• Problem description: Starting at the first line and ending at the last, reproduce the records below exactly.

• Data for processing:
»»

Definition RequestBatchWaitQueueLike (Γ : class_table) (RequestBatchWaitQueue : cpp_type) :
    bool :=
  let req_batch_wq := EVar RequestBatchWaitQueue in
  let guard := EMember req_batch_wq "guard" in
  all [ same_as Γ TBool (EMember guard "is_single_thread");
        same_as Γ TAtomicUChar (EMember guard "atomic_consumer_guard");
        same_as Γ TAtomicUChar (EMember guard "atomic_producer_guard");
        same_as Γ TAtomicUInt (EMember guard "size");
        has_concept_rr RequestBatchLike Γ (EDeref (ECall req_batch_wq "pop_front" [])) ].

Definition RequestBatchWaitQueuePushBack (Γ : class_table)
    (RequestBatchWaitQueue RequestBatch : cpp_type) : bool :=
  let req_batch_wq := EVar RequestBatchWaitQueue in
  let req_batch := TPtr RequestBatch in
  let could_contend_with_consumer := TBool in
  all [ RequestBatchWaitQueueLike Γ RequestBatchWaitQueue;
        RequestBatchLike Γ RequestBatch;
        returns Γ (ECall req_batch_wq "try_push_back"
                     [req_batch; could_contend_with_consumer]) TBool;
        returns Γ (ECall req_batch_wq "standard_push_back" [req_batch]) TVoid ].

(** ** SSTables *)

Definition CacheBufferEntryLike (Γ : class_table) (CacheBufferEntry : cpp_type) : bool :=
  let cache_buffer_entry := EVar CacheBufferEntry in
  all [ same_as Γ (TRef TChar) (EDeref (EMember cache_buffer_entry "key"));
        same_as Γ (TRef TChar) (EDeref (EMember cache_buffer_entry "value")) ].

««

• Output for this exercise:
Definition RequestBatchWaitQueueLike (Γ : class_table) (RequestBatchWaitQueue : cpp_type) :
    bool :=
  let req_batch_wq := EVar RequestBatchWaitQueue in
  let guard := EMember req_batch_wq "guard" in
  all [ same_as Γ TBool (EMember guard "is_single_thread");
        same_as Γ TAtomicUChar (EMember guard "atomic_consumer_guard");
        same_as Γ TAtomicUChar (EMember guard "atomic_producer_guard");
        same_as Γ TAtomicUInt (EMember guard "size");
        has_concept_rr RequestBatchLike Γ (EDeref (ECall req_batch_wq "pop_front" [])) ].

Definition RequestBatchWaitQueuePushBack (Γ : class_table)
    (RequestBatchWaitQueue RequestBatch : cpp_type) : bool :=
  let req_batch_wq := EVar RequestBatchWaitQueue in
  let req_batch := TPtr RequestBatch in
  let could_contend_with_consumer := TBool in
  all [ RequestBatchWaitQueueLike Γ RequestBatchWaitQueue;
        RequestBatchLike Γ RequestBatch;
        returns Γ (ECall req_batch_wq "try_push_back"
                     [req_batch; could_contend_with_consumer]) TBool;
        returns Γ (ECall req_batch_wq "standard_push_back" [req_batch]) TVoid ].

(** ** SSTables *)

Definition CacheBufferEntryLike (Γ : class_table) (CacheBufferEntry : cpp_type) : bool :=
  let cache_buffer_entry := EVar CacheBufferEntry in
  all [ same_as Γ (TRef TChar) (EDeref (EMember cache_buffer_entry "key"));
        same_as Γ (TRef TChar) (EDeref (EMember cache_buffer_entry "value")) ].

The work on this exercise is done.